**Problem to solve**
The expected output is exactly the lines below, starting at the line with "the CALL of" and ending at the line with "otherwise if the", both included; no other line belongs in it.

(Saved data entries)
=-=-=

(** C9. process_transaction over Oracle, for the five transactions of a terminal on
    an open connection, whatever the server answers: it returns, the connection is
    as usable as before, and the transaction function ran once; the status is OK or
    STATUS_ROLLBACK, never one that makes a worker reconnect.  What was stored is
    the CALL of this transaction with its input: at least once when the status is
    OK, but as often again as the server answered with a warning or with an error
    that is repeated although the work was kept; exactly once for OK and not at all
    otherwise if the answers of the server are never in doubt.  A Stock-Level (and
    a Delivery) gives the terminal its own input back: the count of the items is
    not shown. *)
Theorem oracle_transaction_stored {S} `{OracleServer S} p stop fuel td (c : oracle_conn S) :
  ready c -> oracle_fits td -> oracle_type td <> INTEGRITY ->
  exists status td' log c' n,
    process_transaction (H := oracle_ops p) stop fuel (oracle_type td) td (Some c)
      = Some (status, td', log, Some c')
    /\ ready c' /\ executions log = 1
    /\ performed (or_lib c') = performed (or_lib c) ++ replicate n (call_of td)
    /\ (status = OK /\ (1 <= n)%nat \/ status = STATUS_ROLLBACK)
    /\ (clear_answers S -> Z.of_nat n = if status =? OK then 1 else 0)
    /\ match td with TD_delivery _ | TD_stock_level _ => td' = td | _ => True end.
Proof.
  intros Hc Hf Ht. destruct (execute_ends p td c Hc Hf Ht) as (rc & td' & c' & He & ([Hfr Hx] & n & Ha & Hn & Hcl) & Hu).
  unfold process_transaction. cbn [attempts].
  assert (Hk : known_transaction (oracle_type td) = true) by (destruct td; reflexivity).
  rewrite Hk, He. cbn [negb mbind option_bind]. destruct Hn as [[-> Hn]| ->].
  - cbn [finish commit_transaction oracle_ops]. unfold oracle_call, commit_transaction_oracle. cbn.
    do 3 eexists. exists c', n. split; [reflexivity|]. split_and!; auto; done.
  - unfold finish. change (ERROR =? OK) with false. change (ERROR =? ERROR) with true. cbv iota.
    cbn [rollback_transaction oracle_ops]. unfold oracle_call, rollback_transaction_oracle.
    cbn [mbind option_bind]. rewrite Hfr. cbn. do 3 eexists. eexists. exists n. split; [reflexivity|].
    split; [by split|]. split; [done|]. split; [|by split_and!; [right|..]].
    cbn. rewrite oci_rollback_performed. exact Ha.
Qed.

=-=-=

**Task solution**
    the CALL of this transaction with its input: at least once when the status is
    OK, but as often again as the server answered with a warning or with an error
    that is repeated although the work was kept; exactly once for OK and not at all
    otherwise if the answers of the server are never in doubt.  A Stock-Level (and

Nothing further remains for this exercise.